- DATA LISTING:
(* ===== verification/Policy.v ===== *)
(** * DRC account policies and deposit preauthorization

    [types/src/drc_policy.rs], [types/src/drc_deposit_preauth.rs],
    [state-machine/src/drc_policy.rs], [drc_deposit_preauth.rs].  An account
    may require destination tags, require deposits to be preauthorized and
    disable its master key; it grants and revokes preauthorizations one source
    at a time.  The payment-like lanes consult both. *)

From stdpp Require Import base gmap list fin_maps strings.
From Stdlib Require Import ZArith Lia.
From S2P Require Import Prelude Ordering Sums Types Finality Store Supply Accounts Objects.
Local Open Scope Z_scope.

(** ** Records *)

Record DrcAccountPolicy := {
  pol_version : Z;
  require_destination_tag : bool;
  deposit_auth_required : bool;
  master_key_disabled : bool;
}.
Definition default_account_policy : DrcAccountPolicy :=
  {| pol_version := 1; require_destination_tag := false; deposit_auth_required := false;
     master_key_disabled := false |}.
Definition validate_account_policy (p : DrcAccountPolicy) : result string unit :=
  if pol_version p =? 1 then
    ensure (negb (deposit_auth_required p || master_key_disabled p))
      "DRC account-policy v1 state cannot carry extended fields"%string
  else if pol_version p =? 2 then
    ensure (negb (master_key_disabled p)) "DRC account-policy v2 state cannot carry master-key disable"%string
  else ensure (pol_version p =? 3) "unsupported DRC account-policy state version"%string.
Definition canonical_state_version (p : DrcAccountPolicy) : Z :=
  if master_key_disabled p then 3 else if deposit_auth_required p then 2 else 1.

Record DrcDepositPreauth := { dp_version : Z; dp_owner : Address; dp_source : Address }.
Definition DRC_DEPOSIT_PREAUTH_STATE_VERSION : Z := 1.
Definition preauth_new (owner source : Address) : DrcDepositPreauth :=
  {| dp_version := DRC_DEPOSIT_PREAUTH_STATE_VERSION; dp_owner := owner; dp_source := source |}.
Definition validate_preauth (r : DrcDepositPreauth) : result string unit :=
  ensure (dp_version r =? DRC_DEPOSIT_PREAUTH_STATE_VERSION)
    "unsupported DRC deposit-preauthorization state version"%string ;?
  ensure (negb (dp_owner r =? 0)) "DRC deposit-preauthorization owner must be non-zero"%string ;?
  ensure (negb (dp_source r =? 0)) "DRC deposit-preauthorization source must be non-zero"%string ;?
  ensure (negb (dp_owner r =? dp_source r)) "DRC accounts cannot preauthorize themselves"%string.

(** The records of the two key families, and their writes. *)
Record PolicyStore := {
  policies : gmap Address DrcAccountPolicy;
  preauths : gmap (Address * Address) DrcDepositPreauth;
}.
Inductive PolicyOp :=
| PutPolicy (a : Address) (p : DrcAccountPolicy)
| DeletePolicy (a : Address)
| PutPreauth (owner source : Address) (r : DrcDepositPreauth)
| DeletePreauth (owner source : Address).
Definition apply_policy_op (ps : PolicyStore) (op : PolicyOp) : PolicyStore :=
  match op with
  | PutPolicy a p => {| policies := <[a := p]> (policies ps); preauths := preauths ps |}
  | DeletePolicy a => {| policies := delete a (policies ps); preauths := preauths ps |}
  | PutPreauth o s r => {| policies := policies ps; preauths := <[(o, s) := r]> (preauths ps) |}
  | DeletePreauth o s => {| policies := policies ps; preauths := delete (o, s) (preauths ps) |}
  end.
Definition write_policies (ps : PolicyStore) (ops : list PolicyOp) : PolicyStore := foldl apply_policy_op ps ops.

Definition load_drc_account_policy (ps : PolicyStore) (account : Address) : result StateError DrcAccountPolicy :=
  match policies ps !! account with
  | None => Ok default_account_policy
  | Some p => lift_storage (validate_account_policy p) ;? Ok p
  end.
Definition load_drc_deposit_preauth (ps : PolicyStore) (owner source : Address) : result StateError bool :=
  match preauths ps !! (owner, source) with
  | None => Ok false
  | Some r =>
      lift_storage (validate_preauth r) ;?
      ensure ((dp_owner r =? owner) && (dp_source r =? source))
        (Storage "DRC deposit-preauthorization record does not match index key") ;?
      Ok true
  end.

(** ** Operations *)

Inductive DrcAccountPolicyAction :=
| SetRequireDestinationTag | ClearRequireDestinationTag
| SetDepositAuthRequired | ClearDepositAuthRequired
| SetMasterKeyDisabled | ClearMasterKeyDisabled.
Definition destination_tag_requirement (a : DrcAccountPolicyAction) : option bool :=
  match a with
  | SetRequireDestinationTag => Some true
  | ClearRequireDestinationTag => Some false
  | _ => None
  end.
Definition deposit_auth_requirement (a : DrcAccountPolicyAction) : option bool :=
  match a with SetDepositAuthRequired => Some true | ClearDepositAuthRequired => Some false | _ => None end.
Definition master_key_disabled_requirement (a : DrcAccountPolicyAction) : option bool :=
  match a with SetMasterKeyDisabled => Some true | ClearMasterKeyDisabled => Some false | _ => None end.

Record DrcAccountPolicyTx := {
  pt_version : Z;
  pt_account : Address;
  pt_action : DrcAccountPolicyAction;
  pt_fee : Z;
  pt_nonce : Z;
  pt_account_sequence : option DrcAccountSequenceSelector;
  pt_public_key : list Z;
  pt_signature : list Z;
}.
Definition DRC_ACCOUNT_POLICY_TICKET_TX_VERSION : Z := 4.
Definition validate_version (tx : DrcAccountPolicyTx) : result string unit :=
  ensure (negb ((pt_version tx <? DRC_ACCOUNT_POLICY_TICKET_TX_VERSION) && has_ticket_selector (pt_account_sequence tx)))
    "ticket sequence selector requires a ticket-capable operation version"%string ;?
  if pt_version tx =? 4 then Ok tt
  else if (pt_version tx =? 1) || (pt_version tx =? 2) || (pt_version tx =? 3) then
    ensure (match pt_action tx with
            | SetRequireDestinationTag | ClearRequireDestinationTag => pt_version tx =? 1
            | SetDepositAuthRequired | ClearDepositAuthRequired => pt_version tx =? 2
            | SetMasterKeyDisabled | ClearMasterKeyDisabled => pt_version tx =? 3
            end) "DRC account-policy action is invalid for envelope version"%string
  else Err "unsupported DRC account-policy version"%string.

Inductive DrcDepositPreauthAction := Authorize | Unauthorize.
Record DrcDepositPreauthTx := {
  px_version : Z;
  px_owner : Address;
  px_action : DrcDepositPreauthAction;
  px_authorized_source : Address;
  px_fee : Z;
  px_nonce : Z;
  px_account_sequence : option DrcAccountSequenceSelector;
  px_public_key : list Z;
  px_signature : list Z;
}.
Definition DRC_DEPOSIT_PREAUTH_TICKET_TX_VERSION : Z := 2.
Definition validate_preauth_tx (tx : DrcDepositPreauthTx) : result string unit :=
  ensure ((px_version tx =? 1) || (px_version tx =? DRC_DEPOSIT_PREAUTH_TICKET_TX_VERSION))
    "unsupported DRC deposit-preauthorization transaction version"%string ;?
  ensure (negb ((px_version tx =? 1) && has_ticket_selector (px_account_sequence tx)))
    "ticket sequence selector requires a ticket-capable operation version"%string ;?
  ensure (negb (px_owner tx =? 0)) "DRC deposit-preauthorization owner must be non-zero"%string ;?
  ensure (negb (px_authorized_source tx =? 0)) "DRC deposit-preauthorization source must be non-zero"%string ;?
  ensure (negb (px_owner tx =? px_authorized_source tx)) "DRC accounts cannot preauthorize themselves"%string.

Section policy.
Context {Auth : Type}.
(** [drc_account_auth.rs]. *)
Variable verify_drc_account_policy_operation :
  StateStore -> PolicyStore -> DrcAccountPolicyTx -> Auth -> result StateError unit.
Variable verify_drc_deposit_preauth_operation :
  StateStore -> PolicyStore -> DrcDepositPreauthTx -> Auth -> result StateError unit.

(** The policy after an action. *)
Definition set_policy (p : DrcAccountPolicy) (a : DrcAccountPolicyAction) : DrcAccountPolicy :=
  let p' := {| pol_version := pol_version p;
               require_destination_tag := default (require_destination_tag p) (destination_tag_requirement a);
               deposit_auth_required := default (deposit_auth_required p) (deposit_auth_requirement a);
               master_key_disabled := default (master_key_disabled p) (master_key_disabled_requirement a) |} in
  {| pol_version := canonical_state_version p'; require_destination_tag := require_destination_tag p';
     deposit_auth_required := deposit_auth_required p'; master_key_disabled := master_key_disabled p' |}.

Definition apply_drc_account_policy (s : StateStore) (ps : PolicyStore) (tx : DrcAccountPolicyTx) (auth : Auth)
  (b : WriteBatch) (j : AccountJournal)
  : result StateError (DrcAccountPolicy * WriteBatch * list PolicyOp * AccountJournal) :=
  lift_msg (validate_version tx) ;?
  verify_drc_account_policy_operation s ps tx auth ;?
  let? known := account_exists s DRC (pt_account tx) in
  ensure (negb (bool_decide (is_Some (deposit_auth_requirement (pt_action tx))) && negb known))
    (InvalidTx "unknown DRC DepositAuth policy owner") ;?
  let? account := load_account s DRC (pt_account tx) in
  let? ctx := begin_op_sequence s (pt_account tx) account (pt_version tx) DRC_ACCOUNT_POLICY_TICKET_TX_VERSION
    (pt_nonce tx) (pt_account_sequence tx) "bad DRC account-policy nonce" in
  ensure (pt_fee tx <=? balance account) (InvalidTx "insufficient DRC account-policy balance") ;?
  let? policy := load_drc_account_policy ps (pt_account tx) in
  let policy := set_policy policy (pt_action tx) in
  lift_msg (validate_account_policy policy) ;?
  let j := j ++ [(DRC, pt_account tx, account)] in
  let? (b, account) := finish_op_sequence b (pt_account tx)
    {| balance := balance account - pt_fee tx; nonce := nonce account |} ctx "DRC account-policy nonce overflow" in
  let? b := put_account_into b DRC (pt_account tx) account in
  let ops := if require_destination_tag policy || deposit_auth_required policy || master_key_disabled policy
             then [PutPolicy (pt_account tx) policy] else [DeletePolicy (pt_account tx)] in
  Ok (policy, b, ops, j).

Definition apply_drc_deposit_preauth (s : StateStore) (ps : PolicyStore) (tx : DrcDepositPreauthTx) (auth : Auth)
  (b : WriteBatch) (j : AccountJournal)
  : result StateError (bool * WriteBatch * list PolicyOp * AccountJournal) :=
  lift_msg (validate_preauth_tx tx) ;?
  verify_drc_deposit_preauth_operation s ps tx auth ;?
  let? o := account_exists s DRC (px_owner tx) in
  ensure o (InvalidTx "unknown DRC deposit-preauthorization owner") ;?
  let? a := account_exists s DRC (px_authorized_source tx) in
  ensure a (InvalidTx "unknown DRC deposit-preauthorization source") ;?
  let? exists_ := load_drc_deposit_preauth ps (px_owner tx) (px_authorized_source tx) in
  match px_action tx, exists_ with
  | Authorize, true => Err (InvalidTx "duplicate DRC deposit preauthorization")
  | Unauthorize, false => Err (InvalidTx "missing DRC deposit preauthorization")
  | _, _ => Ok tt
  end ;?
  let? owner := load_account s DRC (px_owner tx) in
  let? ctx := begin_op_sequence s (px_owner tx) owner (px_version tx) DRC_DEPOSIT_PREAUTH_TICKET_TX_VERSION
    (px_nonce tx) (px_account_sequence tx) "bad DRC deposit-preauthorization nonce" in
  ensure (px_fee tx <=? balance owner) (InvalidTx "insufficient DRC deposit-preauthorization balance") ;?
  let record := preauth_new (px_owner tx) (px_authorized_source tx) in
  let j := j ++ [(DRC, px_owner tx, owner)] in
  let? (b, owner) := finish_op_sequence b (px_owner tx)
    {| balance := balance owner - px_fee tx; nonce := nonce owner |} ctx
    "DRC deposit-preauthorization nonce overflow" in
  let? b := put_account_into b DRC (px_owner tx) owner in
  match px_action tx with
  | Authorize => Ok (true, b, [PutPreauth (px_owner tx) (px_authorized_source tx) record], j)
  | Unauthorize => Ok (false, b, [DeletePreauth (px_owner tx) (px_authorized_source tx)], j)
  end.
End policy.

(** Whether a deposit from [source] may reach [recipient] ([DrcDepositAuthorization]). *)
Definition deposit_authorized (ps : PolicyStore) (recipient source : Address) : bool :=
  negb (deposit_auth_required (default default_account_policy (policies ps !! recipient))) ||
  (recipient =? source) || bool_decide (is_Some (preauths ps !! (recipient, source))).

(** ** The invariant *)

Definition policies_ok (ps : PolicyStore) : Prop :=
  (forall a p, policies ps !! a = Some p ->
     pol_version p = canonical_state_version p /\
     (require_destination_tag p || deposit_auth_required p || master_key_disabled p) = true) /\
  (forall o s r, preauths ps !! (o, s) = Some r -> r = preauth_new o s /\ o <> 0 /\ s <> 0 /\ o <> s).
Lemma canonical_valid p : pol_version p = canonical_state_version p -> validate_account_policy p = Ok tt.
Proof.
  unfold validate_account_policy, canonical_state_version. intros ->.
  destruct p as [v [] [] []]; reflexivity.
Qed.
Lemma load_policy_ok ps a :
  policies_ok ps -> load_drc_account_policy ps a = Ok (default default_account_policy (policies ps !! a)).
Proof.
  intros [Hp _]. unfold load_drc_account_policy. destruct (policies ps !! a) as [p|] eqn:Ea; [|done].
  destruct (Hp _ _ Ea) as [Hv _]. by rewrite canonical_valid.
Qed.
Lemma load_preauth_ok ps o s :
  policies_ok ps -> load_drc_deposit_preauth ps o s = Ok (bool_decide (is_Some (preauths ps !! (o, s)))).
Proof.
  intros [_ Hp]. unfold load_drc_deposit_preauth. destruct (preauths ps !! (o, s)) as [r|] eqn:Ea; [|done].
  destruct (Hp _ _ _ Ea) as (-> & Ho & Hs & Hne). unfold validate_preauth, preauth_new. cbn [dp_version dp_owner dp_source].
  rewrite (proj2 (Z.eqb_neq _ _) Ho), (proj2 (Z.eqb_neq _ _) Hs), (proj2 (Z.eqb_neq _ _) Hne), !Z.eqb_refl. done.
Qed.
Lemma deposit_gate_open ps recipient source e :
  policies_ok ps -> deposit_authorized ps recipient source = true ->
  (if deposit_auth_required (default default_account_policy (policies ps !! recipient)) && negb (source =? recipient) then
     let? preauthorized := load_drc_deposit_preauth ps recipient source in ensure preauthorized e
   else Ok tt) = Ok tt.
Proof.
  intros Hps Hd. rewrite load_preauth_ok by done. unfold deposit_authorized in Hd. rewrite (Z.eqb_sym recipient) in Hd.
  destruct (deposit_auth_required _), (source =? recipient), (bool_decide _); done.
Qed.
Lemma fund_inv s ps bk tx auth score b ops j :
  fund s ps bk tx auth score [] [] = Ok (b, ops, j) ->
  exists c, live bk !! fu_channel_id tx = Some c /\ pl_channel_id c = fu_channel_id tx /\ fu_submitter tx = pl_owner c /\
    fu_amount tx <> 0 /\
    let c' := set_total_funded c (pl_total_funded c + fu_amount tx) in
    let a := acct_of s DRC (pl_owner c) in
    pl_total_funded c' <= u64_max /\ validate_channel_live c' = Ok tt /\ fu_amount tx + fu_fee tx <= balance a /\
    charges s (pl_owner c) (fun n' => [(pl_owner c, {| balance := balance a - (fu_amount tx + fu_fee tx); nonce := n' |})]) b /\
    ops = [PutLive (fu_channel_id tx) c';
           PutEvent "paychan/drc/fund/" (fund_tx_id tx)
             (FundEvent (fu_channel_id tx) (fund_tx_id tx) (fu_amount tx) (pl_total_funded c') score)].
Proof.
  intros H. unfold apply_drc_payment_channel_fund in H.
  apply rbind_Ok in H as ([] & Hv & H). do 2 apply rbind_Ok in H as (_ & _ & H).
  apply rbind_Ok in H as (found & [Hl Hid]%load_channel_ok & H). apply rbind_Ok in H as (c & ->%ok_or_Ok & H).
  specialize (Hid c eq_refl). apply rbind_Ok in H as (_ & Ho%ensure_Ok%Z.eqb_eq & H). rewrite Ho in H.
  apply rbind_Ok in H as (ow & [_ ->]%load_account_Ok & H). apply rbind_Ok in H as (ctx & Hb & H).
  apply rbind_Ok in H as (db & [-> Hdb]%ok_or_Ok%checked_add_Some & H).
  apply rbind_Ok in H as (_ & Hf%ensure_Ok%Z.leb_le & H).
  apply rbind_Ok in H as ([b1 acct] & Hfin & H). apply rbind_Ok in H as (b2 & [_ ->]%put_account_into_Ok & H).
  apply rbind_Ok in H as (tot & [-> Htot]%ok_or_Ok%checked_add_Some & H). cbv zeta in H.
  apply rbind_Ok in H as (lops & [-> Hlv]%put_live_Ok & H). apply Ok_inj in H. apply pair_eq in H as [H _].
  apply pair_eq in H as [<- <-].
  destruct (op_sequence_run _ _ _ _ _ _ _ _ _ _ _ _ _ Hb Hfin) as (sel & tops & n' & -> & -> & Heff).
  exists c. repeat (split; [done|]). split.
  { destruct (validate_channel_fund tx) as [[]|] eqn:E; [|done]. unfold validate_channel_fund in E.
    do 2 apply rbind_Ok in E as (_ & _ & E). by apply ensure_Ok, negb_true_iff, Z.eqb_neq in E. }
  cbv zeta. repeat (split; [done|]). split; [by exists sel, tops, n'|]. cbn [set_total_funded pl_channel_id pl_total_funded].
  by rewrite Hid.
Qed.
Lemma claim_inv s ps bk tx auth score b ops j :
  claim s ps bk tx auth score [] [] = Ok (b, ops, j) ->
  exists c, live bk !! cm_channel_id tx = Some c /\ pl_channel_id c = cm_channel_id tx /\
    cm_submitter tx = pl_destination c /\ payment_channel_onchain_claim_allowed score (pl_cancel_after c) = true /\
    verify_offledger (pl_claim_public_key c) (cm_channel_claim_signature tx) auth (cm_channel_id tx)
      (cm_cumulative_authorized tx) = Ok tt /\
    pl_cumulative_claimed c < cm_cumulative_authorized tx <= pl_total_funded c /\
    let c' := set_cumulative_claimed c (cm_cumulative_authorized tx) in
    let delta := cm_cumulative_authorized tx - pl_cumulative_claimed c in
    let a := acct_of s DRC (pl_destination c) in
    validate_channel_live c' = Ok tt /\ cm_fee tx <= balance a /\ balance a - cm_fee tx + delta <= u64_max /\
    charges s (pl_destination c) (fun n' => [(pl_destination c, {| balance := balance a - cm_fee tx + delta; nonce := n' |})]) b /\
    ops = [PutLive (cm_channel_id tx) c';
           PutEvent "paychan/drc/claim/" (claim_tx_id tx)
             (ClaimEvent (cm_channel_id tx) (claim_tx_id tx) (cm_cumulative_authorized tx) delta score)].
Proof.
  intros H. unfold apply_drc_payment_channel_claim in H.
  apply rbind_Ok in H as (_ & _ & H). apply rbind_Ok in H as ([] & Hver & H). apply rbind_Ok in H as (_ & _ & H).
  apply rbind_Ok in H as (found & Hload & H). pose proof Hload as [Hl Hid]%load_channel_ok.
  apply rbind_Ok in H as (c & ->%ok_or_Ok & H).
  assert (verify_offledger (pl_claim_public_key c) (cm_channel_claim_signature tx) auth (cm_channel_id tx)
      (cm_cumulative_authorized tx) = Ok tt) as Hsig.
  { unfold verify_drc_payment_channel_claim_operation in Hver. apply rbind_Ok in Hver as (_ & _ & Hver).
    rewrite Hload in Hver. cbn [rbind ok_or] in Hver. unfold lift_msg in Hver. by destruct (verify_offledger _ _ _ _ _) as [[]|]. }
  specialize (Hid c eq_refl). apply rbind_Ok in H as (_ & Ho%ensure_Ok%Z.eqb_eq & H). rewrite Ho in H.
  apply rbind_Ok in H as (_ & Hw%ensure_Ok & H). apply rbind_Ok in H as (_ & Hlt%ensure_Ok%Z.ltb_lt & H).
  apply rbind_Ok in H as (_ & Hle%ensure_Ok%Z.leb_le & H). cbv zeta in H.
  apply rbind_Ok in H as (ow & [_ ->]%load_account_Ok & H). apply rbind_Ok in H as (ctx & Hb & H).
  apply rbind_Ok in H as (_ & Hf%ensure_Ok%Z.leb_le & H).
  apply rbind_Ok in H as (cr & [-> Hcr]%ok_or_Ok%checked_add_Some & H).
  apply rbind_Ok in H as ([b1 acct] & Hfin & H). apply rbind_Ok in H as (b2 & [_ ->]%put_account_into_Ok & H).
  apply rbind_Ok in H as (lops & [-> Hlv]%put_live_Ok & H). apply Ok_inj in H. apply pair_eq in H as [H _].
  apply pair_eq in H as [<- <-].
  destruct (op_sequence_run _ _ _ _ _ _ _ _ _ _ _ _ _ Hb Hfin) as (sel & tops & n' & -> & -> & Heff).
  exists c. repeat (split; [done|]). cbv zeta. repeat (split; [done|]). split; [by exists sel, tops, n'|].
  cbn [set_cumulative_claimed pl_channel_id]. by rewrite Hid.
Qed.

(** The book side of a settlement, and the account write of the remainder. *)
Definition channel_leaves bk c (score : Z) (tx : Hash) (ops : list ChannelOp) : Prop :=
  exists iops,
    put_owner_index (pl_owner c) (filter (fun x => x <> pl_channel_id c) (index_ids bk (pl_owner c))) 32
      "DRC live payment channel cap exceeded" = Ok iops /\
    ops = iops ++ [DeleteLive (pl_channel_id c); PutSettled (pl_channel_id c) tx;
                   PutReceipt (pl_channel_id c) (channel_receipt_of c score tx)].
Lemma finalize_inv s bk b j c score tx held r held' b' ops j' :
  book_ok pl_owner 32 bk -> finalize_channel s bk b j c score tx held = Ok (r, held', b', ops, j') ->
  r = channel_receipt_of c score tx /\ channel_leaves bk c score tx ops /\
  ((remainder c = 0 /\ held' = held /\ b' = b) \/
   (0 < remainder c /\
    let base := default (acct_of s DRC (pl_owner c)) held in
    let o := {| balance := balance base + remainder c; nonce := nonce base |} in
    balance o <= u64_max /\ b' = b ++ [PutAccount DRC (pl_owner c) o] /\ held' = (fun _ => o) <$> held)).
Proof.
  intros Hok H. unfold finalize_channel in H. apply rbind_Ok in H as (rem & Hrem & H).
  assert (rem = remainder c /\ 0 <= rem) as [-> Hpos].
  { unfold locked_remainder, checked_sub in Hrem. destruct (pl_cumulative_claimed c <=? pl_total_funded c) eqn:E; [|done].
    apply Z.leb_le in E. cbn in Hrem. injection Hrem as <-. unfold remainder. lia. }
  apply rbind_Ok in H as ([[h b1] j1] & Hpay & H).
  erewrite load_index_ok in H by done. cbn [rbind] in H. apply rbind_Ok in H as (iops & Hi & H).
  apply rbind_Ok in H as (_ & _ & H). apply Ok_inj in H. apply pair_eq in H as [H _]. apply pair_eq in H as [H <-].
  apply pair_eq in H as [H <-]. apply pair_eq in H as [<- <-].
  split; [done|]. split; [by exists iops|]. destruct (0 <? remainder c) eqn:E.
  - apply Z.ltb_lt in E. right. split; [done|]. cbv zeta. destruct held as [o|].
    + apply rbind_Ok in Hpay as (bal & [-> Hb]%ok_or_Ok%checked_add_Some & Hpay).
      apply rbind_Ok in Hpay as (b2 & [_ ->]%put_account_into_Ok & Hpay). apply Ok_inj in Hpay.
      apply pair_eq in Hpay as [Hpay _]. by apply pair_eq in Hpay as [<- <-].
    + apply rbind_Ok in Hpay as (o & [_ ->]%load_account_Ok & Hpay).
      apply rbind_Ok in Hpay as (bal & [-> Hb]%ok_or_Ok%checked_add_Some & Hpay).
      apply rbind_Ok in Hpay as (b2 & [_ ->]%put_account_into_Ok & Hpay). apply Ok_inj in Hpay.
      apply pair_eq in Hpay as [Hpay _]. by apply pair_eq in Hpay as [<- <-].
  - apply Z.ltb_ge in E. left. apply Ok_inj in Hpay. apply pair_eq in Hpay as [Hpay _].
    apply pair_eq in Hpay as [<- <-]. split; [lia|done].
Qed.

- REQUIREMENT: Using only the listing above, restate exactly the lines from the line containing "tx) record], j)" through the line containing "(recipient =? source)", both included.

- YOUR SOLUTION:
  | Authorize => Ok (true, b, [PutPreauth (px_owner tx) (px_authorized_source tx) record], j)
  | Unauthorize => Ok (false, b, [DeletePreauth (px_owner tx) (px_authorized_source tx)], j)
  end.
End policy.

(** Whether a deposit from [source] may reach [recipient] ([DrcDepositAuthorization]). *)
Definition deposit_authorized (ps : PolicyStore) (recipient source : Address) : bool :=
  negb (deposit_auth_required (default default_account_policy (policies ps !! recipient))) ||
  (recipient =? source) || bool_decide (is_Some (preauths ps !! (recipient, source))).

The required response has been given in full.